■ PROBLEM DESCRIPTION: Would you please return every line from the listing that contains the word "accepts"?

*** DATASET ***

Lemma extractImageData_facts (e : Env) (el : Element) :
  extractImageData e None = None
  /\ (isValidImage (Some el) = false -> extractImageData e (Some el) = None)
  /\ (isValidImage (Some el) = true ->
      exists d,
        extractImageData e (Some el) = Some d
        /\ img_width d = naturalWidth el /\ img_height d = naturalHeight el
        /\ 50 <= img_width d /\ 50 <= img_height d
        /\ img_isVisible d = true
        /\ img_url d = src el /\ img_url d <> ""
        /\ (forall pc, img_parentContext d = Some pc ->
              len (pc_textContent pc) <= 200)).
Proof.
  split; [reflexivity|]. split.
  - intros H. unfold extractImageData. rewrite H. reflexivity.
  - intros H. destruct (isValidImage_true el H) as (_ & Hs & Hw & Hh & Hv).
    unfold minSize in *. unfold extractImageData. rewrite H. simpl.
    eexists. split; [reflexivity|]. simpl.
    rewrite !orNumber_nonzero by lia.
    repeat (split; [first [reflexivity | assumption | lia]|]).
    intros pc Hpc. destruct (parentElement el) as [p|]; [|discriminate].
    injection Hpc as <-. simpl.
    rewrite TrackerProps.len_substring_0 by lia. lia.
Qed.

(** X8: [extractImageData] gives data exactly for the elements
    [isValidImage] accepts, and null otherwise (also for a null element).
    For an accepted image the reported size is the natural size, at least
    50 by 50 (the fall-back to the displayed size never applies), the image
    is reported visible, its URL is not empty, and the text of the parent is
    cut to 200 code units. *)
Theorem extractImageData_valid (e : Env) (el : Element) :
  extractImageData e None = None
  /\ (isValidImage (Some el) = false -> extractImageData e (Some el) = None)
  /\ (isValidImage (Some el) = true ->
      exists d,
        extractImageData e (Some el) = Some d
        /\ img_width d = naturalWidth el /\ img_height d = naturalHeight el
        /\ 50 <= img_width d /\ 50 <= img_height d
        /\ img_isVisible d = true
        /\ img_url d = src el /\ img_url d <> ""
        /\ (forall pc, img_parentContext d = Some pc ->
              len (pc_textContent pc) <= 200)).
Proof. exact (extractImageData_facts e el). Qed.

Lemma extractImageData_valid_witness :
  isValidImage (Some (Samples.image 200 100)) = true
  /\ exists d,
       extractImageData (Samples.at_ 0 "") (Some (Samples.image 200 100)) = Some d
       /\ img_width d = 200 /\ img_height d = 100.
Proof.
  assert (H : isValidImage (Some (Samples.image 200 100)) = true)
    by (vm_compute; reflexivity).
  split; [exact H|].
  destruct (proj2 (proj2 (extractImageData_valid (Samples.at_ 0 "")
                            (Samples.image 200 100))) H)
    as (d & Hd & Hw & Hh & _).
  exists d. split; [exact Hd|]. split; [exact Hw | exact Hh].
Defined.

(** X9: a right-click on an image that [isValidImage] accepts creates a new
    image object, makes it current and announces it; the last text
    selection and the held image are untouched.  The [url] of the object is
    the address of the page, which replaces the [src] of the image that the
    spread of [imageData] brought; its size is the natural size of the
    image. *)
Theorem handleContextMenu_tracks_image (e : Env) (target : Element) (st : State) :
  qualifyingImage target = true ->
  exists d,
    let r := {| addr := nextAddr st; obj := ImageContent (Some d) (now e) (href e) |} in
    handleContextMenu e target st
    = {| selectedContent := Some r; lastSelection := lastSelection st;
         selectedImage := selectedImage st; nextAddr := S (nextAddr st);
         sent := sent st ++ [CONTENT_SELECTED r] |}
    /\ img_url d = href e /\ img_timestamp d = now e
    /\ img_alt d = alt target
    /\ img_width d = naturalWidth target /\ img_height d = naturalHeight target.
Proof.
  intros Hq. unfold qualifyingImage in Hq.
  pose proof Hq as Hq'. apply andb_prop in Hq' as [_ Hv].
  destruct (proj2 (proj2 (extractImageData_facts e target)) Hv)
    as (d & Hd & Hw & Hh & _).
  exists (spreadImage d (now e) (href e)). cbv zeta.
  unfold handleContextMenu. rewrite Hq, Hd. simpl.
  split; [reflexivity|]. repeat split; try assumption.
  unfold extractImageData in Hd. rewrite Hv in Hd. simpl in Hd.
  injection Hd as <-. reflexivity.
Qed.

Lemma handleContextMenu_tracks_image_witness :
  qualifyingImage (Samples.image 200 100) = true
  /\ exists r,
       selectedContent
         (handleContextMenu (Samples.at_ 1000 "") (Samples.image 200 100)
            Samples.graceState) = Some r
       /\ isImage (obj r) = true /\ addr r = 1%nat.
Proof.
  assert (H : qualifyingImage (Samples.image 200 100) = true)
    by (vm_compute; reflexivity).
  split; [exact H|].
  destruct (handleContextMenu_tracks_image (Samples.at_ 1000 "")
              (Samples.image 200 100) Samples.graceState H) as (d & Hd & _).
  cbv zeta in Hd. rewrite Hd. eexists. split; [reflexivity|].
  split; reflexivity.
Defined.

(** X10: a click on an image that [isValidImage] accepts holds that
    element without changing the current or the last selection.  An
    EXTRACT_IMAGE request without selector (or with the empty selector)
    reads the held element as the page has it when the request arrives: if
    [isValidImage] still accepts it the answer carries its data as read
    then, and if not (the image was hidden, emptied or resized in between)
    the answer carries null.  After [clearSelection] the answer carries
    null. *)
Theorem click_then_extract (e e' : Env) (target : Element) (st : State) :
  isValidImage (Some target) = true ->
  let st' := handleImageClick e target st in
  selectedContent st' = selectedContent st
  /\ lastSelection st' = lastSelection st
  /\ handleMessage e' (EXTRACT_IMAGE None) st'
     = (st', ImageResponse true (extractImageData e' (Some (live e' target))))
  /\ handleMessage e' (EXTRACT_IMAGE (Some "")) st'
     = (st', ImageResponse true (extractImageData e' (Some (live e' target))))
  /\ (isValidImage (Some (live e' target)) = true ->
      exists d,
        extractImageData e' (Some (live e' target)) = Some d
        /\ img_url d = src (live e' target)
        /\ img_width d = naturalWidth (live e' target)
        /\ img_height d = naturalHeight (live e' target))
  /\ (isValidImage (Some (live e' target)) = false ->
      handleMessage e' (EXTRACT_IMAGE None) st' = (st', ImageResponse true None))
  /\ handleMessage e' (EXTRACT_IMAGE None) (clearSelection st')
     = (clearSelection st', ImageResponse true None).
Proof.
  intros Hv. destruct (isValidImage_true target Hv) as (Ht & _).
  cbv zeta. unfold handleImageClick. rewrite Hv, Ht.
  cbn [andb String.eqb Ascii.eqb Bool.eqb selectedContent lastSelection
       set_selectedImage].
  split; [reflexivity|]. split; [reflexivity|].
  split; [reflexivity|]. split; [reflexivity|]. split; [|split].
  - intros Hl.
    destruct (proj2 (proj2 (extractImageData_facts e' (live e' target))) Hl)
      as (d & Hd & Hw & Hh & _ & _ & _ & Hu & _).
    exists d. auto.
  - intros Hl. unfold handleMessage, extractSelectedImage.
    cbn -[extractImageData].
    rewrite (proj1 (proj2 (extractImageData_facts e' (live e' target))) Hl).
    reflexivity.
  - reflexivity.
Qed.

Lemma click_then_extract_witness :
  isValidImage (Some (Samples.image 200 100)) = true
  /\ isValidImage (Some (live (Samples.at_ 10 "") (Samples.image 200 100))) = true
  /\ exists d,
       handleMessage (Samples.at_ 10 "") (EXTRACT_IMAGE None)
         (handleImageClick (Samples.at_ 5 "") (Samples.image 200 100) initial)
       = (handleImageClick (Samples.at_ 5 "") (Samples.image 200 100) initial,
          ImageResponse true (Some d))
       /\ img_width d = 200.
Proof.
  assert (H : isValidImage (Some (Samples.image 200 100)) = true)
    by (vm_compute; reflexivity).
  assert (Hl : isValidImage (Some (live (Samples.at_ 10 "") (Samples.image 200 100)))
               = true) by (vm_compute; reflexivity).
  split; [exact H|]. split; [exact Hl|].
  destruct (click_then_extract (Samples.at_ 5 "") (Samples.at_ 10 "")
              (Samples.image 200 100) initial H)
    as (_ & _ & Hm & _ & Hd & _).
  destruct (Hd Hl) as (d & Hd' & _ & Hw & _).
  exists d. split; [rewrite Hm, Hd'; reflexivity|]. rewrite Hw. reflexivity.
Defined.

(** *** Messages *)

(** X11: no message makes the content script create a selection or send
    anything, and CLEAR_SELECTION is the only message that changes its
    state; that one empties the current selection, the last selection and
    the held image. *)
Theorem handleMessage_frame (e : Env) (m : Message) (st : State) :
  nextAddr (fst (handleMessage e m st)) = nextAddr st
  /\ sent (fst (handleMessage e m st)) = sent st
  /\ (m <> CLEAR_SELECTION -> fst (handleMessage e m st) = st)
  /\ (m = CLEAR_SELECTION ->
      selectedContent (fst (handleMessage e m st)) = None
      /\ lastSelection (fst (handleMessage e m st)) = None
      /\ selectedImage (fst (handleMessage e m st)) = None).
Proof.
  destruct m; simpl; repeat split; try reflexivity; try congruence;
    intros H; discriminate H.
Qed.
Lemma for_each_entry_S {S : Type} (n : nat) (body : nat -> S -> S) (s : S) :
  for_each_entry (Datatypes.S n) body s = body n (for_each_entry n body s).
Proof.
  unfold for_each_entry. rewrite seq_S, foldl_app. reflexivity.
Qed.

(** A loop whose body rewrites each picked entry from its own current
    colour touches exactly the picked entries, each once. *)
Lemma for_each_entry_lookup (pick : nat -> bool) (f : Z -> Z)
    (body : nat -> Palette -> Palette) (n : nat) (p : Palette) (i : nat) :
  (forall c q, body c q = if pick c then setEntry q c (f (getEntry q c)) else q) ->
  for_each_entry n body p !! i
  = if bool_decide (i < n)%nat && pick i then f <$> (p !! i) else p !! i.
Proof.
  intros Hbody. induction n as [|n IH].
  - reflexivity.
  - rewrite for_each_entry_S, Hbody.
    destruct (decide (i = n)) as [->|Hne].
    + rewrite bool_decide_eq_true_2 by lia. cbn [andb].
      rewrite bool_decide_eq_false_2 in IH by lia. cbn [andb] in IH.
      destruct (pick n); [|exact IH].
      unfold setEntry, getEntry. rewrite IH.
      destruct (p !! n) as [x|] eqn:Hp; cbn.
      * apply list_lookup_insert_eq. apply lookup_lt_is_Some. rewrite IH. eauto.
      * rewrite list_insert_ge; [exact IH|].
        apply lookup_ge_None. exact IH.
    + assert (bool_decide (i < Datatypes.S n)%nat = bool_decide (i < n)%nat) as ->.
      { apply bool_decide_ext. lia. }
      destruct (pick n); [|exact IH].
      unfold setEntry. rewrite list_lookup_insert_ne by congruence. exact IH.
Qed.

Lemma same_lookups_same_length {A : Type} (l1 l2 : list A) :
  (forall i, is_Some (l1 !! i) <-> is_Some (l2 !! i)) -> length l1 = length l2.
Proof.
  intros Hl. apply Nat.le_antisymm.
  - destruct (decide (length l1 <= length l2)%nat) as [|Hn]; [assumption|].
    exfalso. assert (is_Some (l1 !! length l2)) as Hs by (apply lookup_lt_is_Some; lia).
    apply Hl in Hs. apply lookup_lt_is_Some in Hs. lia.
  - destruct (decide (length l2 <= length l1)%nat) as [|Hn]; [assumption|].
    exfalso. assert (is_Some (l2 !! length l1)) as Hs by (apply lookup_lt_is_Some; lia).
    apply Hl in Hs. apply lookup_lt_is_Some in Hs. lia.
Qed.

End Loops.

(** ** Selections *)

Section Picks.

Lemma picks_zero (entries : PalettePicks) :
  picks entries = 0 -> forall c, pick_at entries c = false.
Proof.
  unfold picks, pick_at. intros Hz c.
  assert (filter (fun b : bool => b = true) entries = []) as Hnil.
  { apply length_zero_iff_nil. lia. }
  destruct (entries !! c) as [[]|] eqn:Hc; try reflexivity.
  exfalso. apply list_elem_of_lookup_2 in Hc.
  assert (true ∈ filter (fun b : bool => b = true) entries) as Hin.
  { apply list_elem_of_filter. split; [reflexivity|exact Hc]. }
  rewrite Hnil in Hin. inversion Hin.
Qed.

(** With no explicit selection and no addressable fallback entry,
    [getPicks] leaves the mask empty. *)
Lemma getPicks_none (palView : PaletteView) :
  picks (getSelectedEntries palView) = 0 ->
  ~ (0 <= getSelectedEntry palView < Z.of_nat (length (getSelectedEntries palView))) ->
  forall c, pick_at (getPicks palView) c = false.
Proof.
  intros Hz Hi c. unfold getPicks. rewrite Hz. cbn [Z.eqb].
  destruct (getSelectedEntry palView >=? 0) eqn:E1;
    destruct (getSelectedEntry palView <? Z.of_nat (length (getSelectedEntries palView))) eqn:E2;
    cbn [andb]; try (apply picks_zero; exact Hz).
  exfalso. apply Hi. lia.
Qed.
Lemma dispatch_from_spec (todo : list sTask) :
  forall (done : list sTask) (s : sched),
  SCH_tasks_G s = done ++ todo ->
  (forall pre t post, todo = pre ++ t :: post ->
     flagged t = true -> Period t = 0 ->
     TaskID t <> 0 /\ ~ In (TaskID t) (map TaskID done) /\
     ~ In (TaskID t) (map TaskID pre)) ->
  dispatch_from (length todo) (length done) s
  = (with_tasks s (done ++ map dispatch_task todo), filter flagged todo).
Proof.
  induction todo as [|t todo IH]; intros done s Hs Hfirst.
  - simpl. rewrite app_nil_r in *. rewrite <- Hs.
    now rewrite with_tasks_same.
  - change (dispatch_from (length (t :: todo)) (length done) s)
      with (let '(s1, ran1) := dispatch_slot (length done) s in
            let '(s2, ran2) := dispatch_from (length todo)
                                 (S (length done)) s1 in
            (s2, ran1 ++ ran2)).
    rewrite (dispatch_slot_at s done t todo Hs).
    assert (Hlen : forall x, S (length done) = length (done ++ [x]))
      by (intros x; rewrite length_app; simpl; lia).
    assert (Hnext : forall x, TaskID x = TaskID t \/ TaskID x = 0 ->
              forall pre t2 post, todo = pre ++ t2 :: post ->
              flagged t2 = true -> Period t2 = 0 ->
              TaskID t2 <> 0 /\ ~ In (TaskID t2) (map TaskID (done ++ [x])) /\
              ~ In (TaskID t2) (map TaskID pre)).
    { intros x Hx pre t2 post Htodo Hf HP.
      destruct (Hfirst (t :: pre) t2 post) as (Hnz & Hdone & Hpre);
        [simpl; now rewrite Htodo|assumption|assumption|].
      simpl in Hpre. split; [assumption|]. split; [|tauto].
      rewrite map_app, in_app_iff. simpl. intros [H|[H|[]]]; [tauto| ].
      destruct Hx as [Hx|Hx]; rewrite Hx in H; [tauto|congruence]. }
    unfold dispatch_task at 1. simpl map. simpl filter.
    destruct (flagged t) eqn:Hf.
    + destruct (Z.eqb_spec (Period t) 0) as [HP|HP].
      * destruct (Hfirst [] t todo eq_refl Hf HP) as (Hnz & Hdone & _).
        unfold SCH_Delete_Task. cbn [with_tasks SCH_tasks_G fst].
        rewrite delete_scan_app by (try assumption; reflexivity).
        cbn [fst Error_code_G Last_error_code_G Error_tick_count_G
             Task_ID_Counter].
        rewrite (Hlen cleared).
        rewrite (IH (done ++ [cleared])); cbn [SCH_tasks_G];
          [|now rewrite <- app_assoc|apply Hnext; now right].
        unfold with_tasks. cbn [Error_code_G Last_error_code_G
                                Error_tick_count_G Task_ID_Counter].
        now rewrite <- app_assoc.
      * set (t' := mk_sTask (pTask t) (Delay t) (Period t)
                            (wrap8 (RunMe t - 1)) (TaskID t)).
        rewrite (Hlen t').
        rewrite (IH (done ++ [t'])); cbn [with_tasks SCH_tasks_G];
          [|now rewrite <- app_assoc|apply Hnext; now left].
        unfold with_tasks. cbn [Error_code_G Last_error_code_G
                                Error_tick_count_G Task_ID_Counter].
        now rewrite <- app_assoc.
    + rewrite (Hlen t).
      rewrite (IH (done ++ [t])); [|now rewrite <- app_assoc
                                   |apply Hnext; now left].
      now rewrite <- app_assoc.
Qed.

*** End of DATASET ***

■ YOUR SOLUTION:
    [isValidImage] accepts, and null otherwise (also for a null element).
(** X9: a right-click on an image that [isValidImage] accepts creates a new
(** X10: a click on an image that [isValidImage] accepts holds that
    [isValidImage] still accepts it the answer carries its data as read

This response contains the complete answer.